Thanks for your help.


----------



## Peanya (Jun 12, 2008)

If it ain't broke, don't break it! I could see shifting getting slightly worse, but not so much you'd notice it. The performance gains are argued because no one can prove any real performance increase from switching out the pulleys. Food for thought.


----------



## Kerry Irons (Feb 25, 2002)

*Good price*



neil_79 said:


> I've been offered the oppotunity of purchasing some Ceramic Speed alloy pulley/jockey wheels for a good price.

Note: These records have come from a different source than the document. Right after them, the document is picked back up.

Lemma total_query_one {A} (f : Env → DB → Err + option A * DB) (P : DB → Prop) (Q : A → DB → Prop) :
  (∀ db, P db → ∃ a db', f env db = inr (Some a, db') ∧ Q a db') → total env P (query_one f) Q.
Proof.
  intros H. unfold query_one. eapply total_bind.
  - apply (total_stmt _ P (λ o db, ∃ a, o = Some a ∧ Q a db)). intros db HP.
    destruct (H db HP) as (a & db' & E & HQ). eauto 6.
  - intros o db ins hub (a & -> & HQ). exists a, db, hub. auto.
Qed.

Lemma total_ask {A} (f : Env → A) (P : DB → Prop) (Q : A → DB → Prop) :
  (∀ db, P db → Q (f env) db) → total env P (ask f) Q.
Proof. intros H db ins hub HP. exists (f env), db, hub. auto. Qed.

Lemma total_emit c (P : DB → Prop) : total env P (emit c) (λ _, P).
Proof. intros db ins hub HP. by eexists _, _, _. Qed.

Lemma total_wrap {A} msg (m : M A) P Q : total env P m Q → total env P (wrap msg m) Q.
Proof.
  intros Hm db ins hub HP. destruct (Hm db ins hub HP) as (a & db' & hub' & E & HQ). exists a, db', hub'.
  unfold wrap. by rewrite E.
Qed.

Lemma total_attempt {A} (m : M A) P (Q : A → DB → Prop) :
  total env P m Q → total env P (attempt m) (λ r db, ∃ a, r = inr a ∧ Q a db).
Proof.
  intros Hm db ins hub HP. destruct (Hm db ins hub HP) as (a & db' & hub' & E & HQ). exists (inr a), db', hub'.
  unfold attempt. rewrite E. eauto.
Qed.

(** Calls whose result is known. *)
Lemma total_attempt_eq {A} (m : M A) P (x : A) (Q : DB → Prop) :
  total env P m (λ y db, y = x ∧ Q db) → total env P (attempt m) (λ r db, r = inr x ∧ Q db).
Proof.
  intros Hm. eapply total_conseq; [apply total_attempt, Hm|done|]. by intros r db (? & -> & -> & ?).
Qed.

Lemma total_get {A} (f : DB → option A) db x :
  f db = Some x →
  total env (λ d, d = db) (query_one (λ _ d, inr (f d, d))) (λ y d, y = x ∧ d = db).
Proof. intros Hx. apply total_query_one. intros d ->. rewrite Hx. eauto. Qed.

Lemma total_then {A B} (m : M A) (k : A → M B) P (x : A) (Q : DB → Prop) R :
  total env P m (λ y db, y = x ∧ Q db) → total env Q (k x) R → total env P (m ≫= k) R.
Proof. intros Hm Hk. eapply total_bind; [exact Hm|]. intros y. apply total_pure. by intros ->. Qed.

Lemma total_when c (m : M unit) (P Q : DB → Prop) :
  (c = true → total env P m (λ _, Q)) → (c = false → ∀ db, P db → Q db) →
  total env P (when c m) (λ _, Q).
Proof. intros H1 H2. destruct c; simpl; [auto|]. apply total_ret; auto. Qed.

Lemma total_transaction_body {A} (m : M A) (P : DB → Prop) (Q : A → DB → Prop) :
  (∀ db hub, P db → ∃ a db' hub',
     m (mkTx env db true false [] hub) = (inr a, mkTx env db' true false [] hub') ∧ Q a db') →
  total env P (transaction m) Q.
Proof.
  intros Hm db ins hub HP. destruct (Hm db hub HP) as (a & db' & hub' & E & HQ). exists a, db', hub'.
  unfold transaction. simpl. rewrite E. simpl. auto.
Qed.

Lemma total_transaction {A} (m : M A) (P : DB → Prop) (Q : A → DB → Prop) :
  total env P m Q → total env P (transaction m) Q.
Proof. intros Hm. apply total_transaction_body. intros db hub HP. by apply (Hm db true hub HP). Qed.

(** A body that returns, with what is known of its results. *)
Lemma total_transaction_triple {A} (m : M A) (P : DB → Prop) (Q : A → DB → Prop) E :
  total env P m (λ _ _, True) → triple true env P m Q E → total env P (transaction m) Q.
Proof.
  intros Ht Hm. apply total_transaction_body. intros db hub HP.
  destruct (Ht db true hub HP) as (a & db' & hub' & E1 & _). exists a, db', hub'. split; [done|].
  destruct (Hm _ _ _ E1 eq_refl eq_refl) as (_ & _ & _ & _ & Hpost); [done|].
  by destruct (Hpost eq_refl HP).
Qed.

A "good price" on something you don't need does not seem like much of an opportunity to me. Penya explained it well.


----------



## Mr. Versatile (Nov 24, 2005)

Every time I've tried aftermarket pulleys on any bike I've ever owned the shifting was degraded.


----------



## minutemaidman (Jun 14, 2010)

I say get them. I have an older bike with a Dura-Ace RD7402 that has Bullseye aluminum racing pulleys from back in the 90s (I had to replace the bearings once) and it works great. I have a little more modern bike with a 105 RD5700 medium cage with Omni pulleys with ceramic bearings and it works fantastic. I have a ceramic bearing bottom bracket from Omni as well and it has been flawless so far with a noticable difference for me. Sure, none of that is necessary, but if you can afford it and want it, why not make your bike something that you wont see every other yahoo out there on the road riding too?


----------



## Ohm_S.Ohm (Aug 21, 2004)

Aren't ceramic bearing quieter, and require less lubrication? For these reasons, I would actually consider replacing my stock Campy Record pulleys, because they periodically make me feel like I'm being pursued by a flock of parakeets.

Unfortunately for me, I can't avail myself of any deals such as the one you are considering. I'd say, "Go for it!".


----------



## Peanya (Jun 12, 2008)

minutemaidman said:


> Sure, none of that is necessary, but if you can afford it and want it, why not make your bike something that you wont see every other yahoo out there on the road riding too?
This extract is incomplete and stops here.